(** With [n] zero before. *)
Definition scan_int (s : string) : Z := default 0%Z (scan_opt s).

Definition parseStorageGB (s : string) : Z :=
  if (slen s <? 2)%nat then 0 else
  let unit := str_drop (slen s - 1) s in
  let n := scan_int (str_take (slen s - 1) s) in
  if (unit ==s "G") || (unit ==s "g") then n
  else if (unit ==s "T") || (unit ==s "t") then wrap64 (n * 1024)
  else if (unit ==s "M") || (unit ==s "m") then (if (1024 <=? n)%Z then Z.quot n 1024 else 0)
  else 0.

(** ** Injection *)

Record injectionResult := mkInjectionResult { inj_nanos : Z; inj_memMB : Z; inj_storageGB : Z }.

(** The members of [HostConfig] that [json.Unmarshal] puts into the map. *)
Definition host_config_map (raw : gmap string json) : gmap string json :=
  match raw !! "HostConfig" with
  | Some (JObj kvs) => obj_map kvs
  | _ => ∅
  end.

Definition inject_cpu (req : HostResources) (quota : UserQuota) (defaultCPUCores : float64)
    (hc : gmap string json) : gmap string json * Z :=
  if f64_gt (qe_CPUCores quota) f64_zero then
    let quotaNano := nano_of_cores (qe_CPUCores quota) in
    let currentNano := effectiveCPUNanos req in
    if (currentNano =? 0)%Z then
      let defaultNano := nano_of_cores defaultCPUCores in
      let injectedNano := if (0 <? defaultNano)%Z then Z.min defaultNano quotaNano else quotaNano in
      (<["NanoCpus" := JInt injectedNano]> hc, injectedNano)
    else (hc, if (0 <? NanoCPUs req)%Z then NanoCPUs req else currentNano)
  else (hc, 0%Z).

Definition inject_memory (req : HostResources) (quota : UserQuota) (defaultMemMB : Z)
    (hc : gmap string json) : gmap string json * Z :=
  if (0 <? qe_MemMB quota)%Z then
    let quotaBytes := mb_bytes (qe_MemMB quota) in
    let finalMemBytes :=
      if (Memory req =? 0)%Z then
        let defaultMemBytes := mb_bytes defaultMemMB in
        if (0 <? defaultMemBytes)%Z then Z.min defaultMemBytes quotaBytes else quotaBytes
      else Memory req in
    let b := JInt finalMemBytes in
    let hc := <["MemorySwappiness" := JInt 0]> (<["MemorySwap" := b]> (<["Memory" := b]> hc)) in
    (if (finalMemBytes <? MemoryReservation req)%Z then <["MemoryReservation" := b]> hc else hc,
     Z.quot (Z.quot finalMemBytes 1024) 1024)
  else (hc, 0%Z).

Definition marshal_strings (m : gmap string string) : json := marshal_map (JStr <$> m).

Definition inject_storage (req : HostResources) (quota : UserQuota) (hc : gmap string json)
    : gmap string json * Z :=
  if (0 <? qe_StorageGB quota)%Z then
    let storageOpt := default ∅ (StorageOpt req) in
    if default "" (storageOpt !! "size") ==s "" then
      (<["StorageOpt" := marshal_strings (<["size" := Itoa (qe_StorageGB quota) +:+ "G"]> storageOpt)]> hc,
       qe_StorageGB quota)
    else
      (<["StorageOpt" := marshal_strings storageOpt]> hc,
       parseStorageGB (default "" (storageOpt !! "size")))
  else (hc, 0%Z).

(** The run of a handler: it may panic (a write to a nil map). *)
Inductive run A := Returns (a : A) | Panics.
Arguments Returns {A} a.
Arguments Panics {A}.

Definition injectQuotaLimits (j : json) (req : HostResources) (quota : UserQuota)
    (defaultCPUCores : float64) (defaultMemMB : Z) : run (json * injectionResult) :=
  match unmarshal_map j with
  | None => Returns (j, mkInjectionResult 0 0 0)
  | Some None => Panics
  | Some (Some raw) =>
    let '(hc, nanos) := inject_cpu req quota defaultCPUCores (host_config_map raw) in
    let '(hc, memMB) := inject_memory req quota defaultMemMB hc in
    let '(hc, storageGB) := inject_storage req quota hc in
    Returns (marshal_map (<["HostConfig" := marshal_map hc]> raw), mkInjectionResult nanos memMB storageGB)
  end.

(** ** The checks *)

(** What the check needs of the ownership database. *)
Class ContainerCounter (D : Type) := container_count : Z → D → result nat.
#[export] Instance OwnershipDB_counter : ContainerCounter OwnershipDB := CountContainersByOwner.

(** A refusal: the resource, what was asked for and the limit (nano-CPUs, bytes,
    gigabytes or containers). *)
Record QuotaExceeded := mkQuotaExceeded { qx_Resource : string; qx_Requested : Z; qx_Limit : Z }.

(** The CPU and memory checks common to creation and update. *)
Definition check_cpu (numCPU nano cpuQuota reqNano : Z) (quota : UserQuota) : option QuotaExceeded :=
  if f64_gt (qe_CPUCores quota) f64_zero && (0 <? reqNano)%Z
     && (nano_of_cores (qe_CPUCores quota) <? reqNano)%Z
  then Some (mkQuotaExceeded "cpu" reqNano (nano_of_cores (qe_CPUCores quota)))
  else if (nano =? 0)%Z && (0 <? cpuQuota)%Z && (0 <? reqNano)%Z
          && (wrap64 (numCPU * 1000000000) <? reqNano)%Z
  then Some (mkQuotaExceeded "cpu" reqNano (wrap64 (numCPU * 1000000000)))
  else None.

Definition check_memory (mem : Z) (quota : UserQuota) : option QuotaExceeded :=
  if (0 <? qe_MemMB quota)%Z && (0 <? mem)%Z && (mb_bytes (qe_MemMB quota) <? mem)%Z
  then Some (mkQuotaExceeded "memory" mem (mb_bytes (qe_MemMB quota)))
  else None.

Definition check_storage (opts : option (gmap string string)) (quota : UserQuota) : option QuotaExceeded :=
  if (0 <? qe_StorageGB quota)%Z then
    match default ∅ opts !! "size" with
    | Some sizeStr =>
      let requestedGB := parseStorageGB sizeStr in
      if (sizeStr !=s "") && (0 <? requestedGB)%Z && (qe_StorageGB quota <? requestedGB)%Z
      then Some (mkQuotaExceeded "storage" requestedGB (qe_StorageGB quota)) else None
    | None => None
    end
  else None.

Definition check_containers {D} `{ContainerCounter D} (quota : UserQuota) (uid : Z) (db : option D)
    : option QuotaExceeded :=
  if (0 <? qe_MaxContainers quota)%Z then
    match db with
    | Some d =>
      match container_count uid d with
      | inr count =>
        if (qe_MaxContainers quota <=? Z.of_nat count)%Z
        then Some (mkQuotaExceeded "containers" (Z.of_nat count + 1) (qe_MaxContainers quota)) else None
      | inl _ => None
      end
    | None => None
    end
  else None.

(** Refused, or forwarded with this body. *)
Inductive quota_outcome :=
  | Refused (e : QuotaExceeded)
  | Allowed (b : body).

Definition CheckAndInjectQuota {D} `{ContainerCounter D} (numCPU : Z) (b : body) (quota : UserQuota)
    (uid : Z) (db : option D) (defaultCPUCores : float64) (defaultMemMB : Z) : run quota_outcome :=
  match check_containers quota uid db with
  | Some e => Returns (Refused e)
  | None =>
    match b with
    | Doc j =>
      match parseContainerRequest j with
      | None => Returns (Allowed b)
      | Some req =>
        match check_cpu numCPU (NanoCPUs req) (CpuQuota req) (effectiveCPUNanos req) quota with
        | Some e => Returns (Refused e)
        | None =>
          match check_memory (Memory req) quota with
          | Some e => Returns (Refused e)
          | None =>
            match check_storage (StorageOpt req) quota with
            | Some e => Returns (Refused e)
            | None =>
              match injectQuotaLimits j req quota defaultCPUCores defaultMemMB with
              | Panics => Panics
              | Returns (j', _) => Returns (Allowed (Doc j'))
              end
            end
          end
        end
      end
    | _ => Returns (Allowed b)
    end
  end.

(** [containerUpdateRequest]: the fields are at the top level. *)
Definition parse_update (j : json) : option (Z * Z * Z * Z) :=
  match j with
  | JNull => Some (0, 0, 0, 0)%Z
  | JObj kvs =>
    if forallb (λ name, field_ok decode_int64 name kvs 0%Z) ["NanoCpus"; "CpuQuota"; "CpuPeriod"; "Memory"]
    then Some (field decode_int64 "NanoCpus" kvs 0, field decode_int64 "CpuQuota" kvs 0,
               field decode_int64 "CpuPeriod" kvs 0, field decode_int64 "Memory" kvs 0)%Z
    else None
  | _ => None
  end.

(** [None]: the update may go on. *)
Definition CheckUpdateQuota (numCPU : Z) (b : body) (quota : UserQuota) : option QuotaExceeded :=
  match b with
  | Doc j =>
    match parse_update j with
    | None => None
    | Some (nano, cpuQuota, period, mem) =>
      match check_cpu numCPU nano cpuQuota (cpu_nanos nano cpuQuota period) quota with
      | Some e => Some e
      | None => check_memory mem quota
      end
    end
  | _ => None
  end.

(** The compatibility wrapper that only injects. *)
Definition InjectResourceLimits (j : json) (quota : UserQuota) (defaultCPUCores : float64)
    (defaultMemMB : Z) : run json :=
  if f64_is_zero (qe_CPUCores quota) && (qe_MemMB quota =? 0)%Z && (qe_StorageGB quota =? 0)%Z
  then Returns j
  else
    match parseContainerRequest j with
    | None => Returns j
    | Some req =>
      match injectQuotaLimits j req quota defaultCPUCores defaultMemMB with
      | Returns (j', _) => Returns j'
      | Panics => Panics
      end
    end.

(** ** Inheritance of an integer resource *)

Inductive int_resource := RMemMB | RStorageGB | RMaxContainers.
Definition entry_int (r : int_resource) (e : QuotaEntry) : Z :=
  match r with RMemMB => qe_MemMB e | RStorageGB => qe_StorageGB e | RMaxContainers => qe_MaxContainers e end.
Definition raw_int (r : int_resource) (e : quotaEntryRaw) : option Z :=
  match r with RMemMB => qr_MemMB e | RStorageGB => qr_StorageGB e | RMaxContainers => qr_MaxContainers e end.

Lemma entry_int_groups r q gs :
  entry_int r (foldl apply_group q gs) = foldl group_int (entry_int r q) (raw_int r <$> gs).
Proof. revert q. induction gs as [|g gs IH]; intros q; [done|]. cbn [foldl fmap list_fmap]. rewrite IH. by destruct r. Qed.

Lemma group_ints_omap d vs :
  foldl group_int d vs = foldl (λ cur v, if (v =? 0)%Z || (cur <? v)%Z then v else cur) d (omap id vs).
Proof. revert d. induction vs as [|[v|] vs IH]; intros d; [done|..]; csimpl; rewrite IH; by cbn. Qed.

Lemma omap_fmap_id {A B} (f : A → option B) (l : list A) : omap id (f <$> l) = omap f l.
Proof. induction l as [|a l IH]; [done|]. csimpl. rewrite IH. by destruct (f a). Qed.

Lemma group_ints_max d vs :
  Forall (λ v, 0 < v)%Z vs →
  foldl (λ cur v, if (v =? 0)%Z || (cur <? v)%Z then v else cur) d vs = foldr Z.max d vs.
Proof.
  intros Hv. revert d. induction Hv as [|v vs Hv _ IH]; intros d; [done|]. cbn [foldl foldr].
  replace (if (v =? 0)%Z || (d <? v)%Z then v else d) with (Z.max v d)
    by (destruct (v =? 0)%Z eqn:E, (d <? v)%Z eqn:F; cbn [orb]; lia).
  rewrite IH. clear. induction vs as [|w vs IH]; [done|]. cbn [foldr]. rewrite IH. lia.
Qed.

Lemma entry_int_GetQuota r os identity m :
  entry_int r (GetQuota os identity m) =
  default (foldl group_int (entry_int r (qm_defaults m))
             (raw_int r <$> user_group_entries os (RealUID identity) m))
    (qm_users m !! RealUsername identity ≫= raw_int r).
Proof.
  unfold GetQuota. cbv zeta. rewrite <- entry_int_groups.
  destruct (qm_users m !! RealUsername identity) as [u|]; destruct r; reflexivity.
Qed.

(** ** Unambiguous bodies *)

(** The members the checks look at. *)
Definition resource_fields : list string :=
  ["NanoCpus"; "CpuQuota"; "CpuPeriod"; "CpuShares"; "CpusetCpus"; "Memory"; "MemorySwap";
   "MemorySwappiness"; "MemoryReservation"; "StorageOpt"].

Definition canonical (j : json) : Prop :=
  match j with
  | JObj kvs =>
    unambiguous ["HostConfig"] kvs ∧
    match obj_map kvs !! "HostConfig" with
    | Some (JObj hkvs) => unambiguous resource_fields hkvs
    | _ => True
    end
  | _ => True
  end.

(** Deciding it. *)
Definition canonicalb (j : json) : bool :=
  match j with
  | JObj kvs =>
    unambiguousb ["HostConfig"] kvs &&
    match obj_map kvs !! "HostConfig" with Some (JObj hkvs) => unambiguousb resource_fields hkvs | _ => true end
  | _ => true
  end.

Lemma canonicalb_spec j : canonicalb j = true → canonical j.
Proof.
  destruct j as [| | | | | |kvs]; [done..|]. cbn [canonicalb canonical]. rewrite andb_true_iff.
  intros [H1 H2]. split; [by apply unambiguousb_spec|].
  destruct (obj_map kvs !! "HostConfig") as [[]|]; try done. by apply unambiguousb_spec.
Qed.

(** A member of a map, as its decoder reads it, and whether it has the type. *)
Definition get {A} (dec : A → json → A * bool) (init : A) (m : gmap string json) (name : string) : A :=
  match m !! name with Some v => (dec init v).1 | None => init end.
Definition get_ok {A} (dec : A → json → A * bool) (init : A) (m : gmap string json) (name : string) : bool :=
  match m !! name with Some v => (dec init v).2 | None => true end.

Definition host_of (m : gmap string json) : HostResources :=
  mkHostResources (get decode_int64 0%Z m "NanoCpus") (get decode_int64 0%Z m "CpuQuota")
    (get decode_int64 0%Z m "CpuPeriod") (get decode_int64 0%Z m "CpuShares")
    (get decode_string "" m "CpusetCpus") (get decode_int64 0%Z m "Memory")
    (get decode_int64 0%Z m "MemorySwap") (get decode_int64 0%Z m "MemorySwappiness")
    (get decode_int64 0%Z m "MemoryReservation") (get decode_string_map None m "StorageOpt").

Definition int_fields : list string :=
  ["NanoCpus"; "CpuQuota"; "CpuPeriod"; "CpuShares"; "Memory"; "MemorySwap"; "MemorySwappiness";
   "MemoryReservation"].
Definition host_ok (m : gmap string json) : bool :=
  forallb (get_ok decode_int64 0%Z m) int_fields
  && get_ok decode_string "" m "CpusetCpus" && get_ok decode_string_map None m "StorageOpt".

- - - -

Assignment:
The expected reply is a number only, the tally of lines in the data where the word "members" is found.

Output for this exercise:
2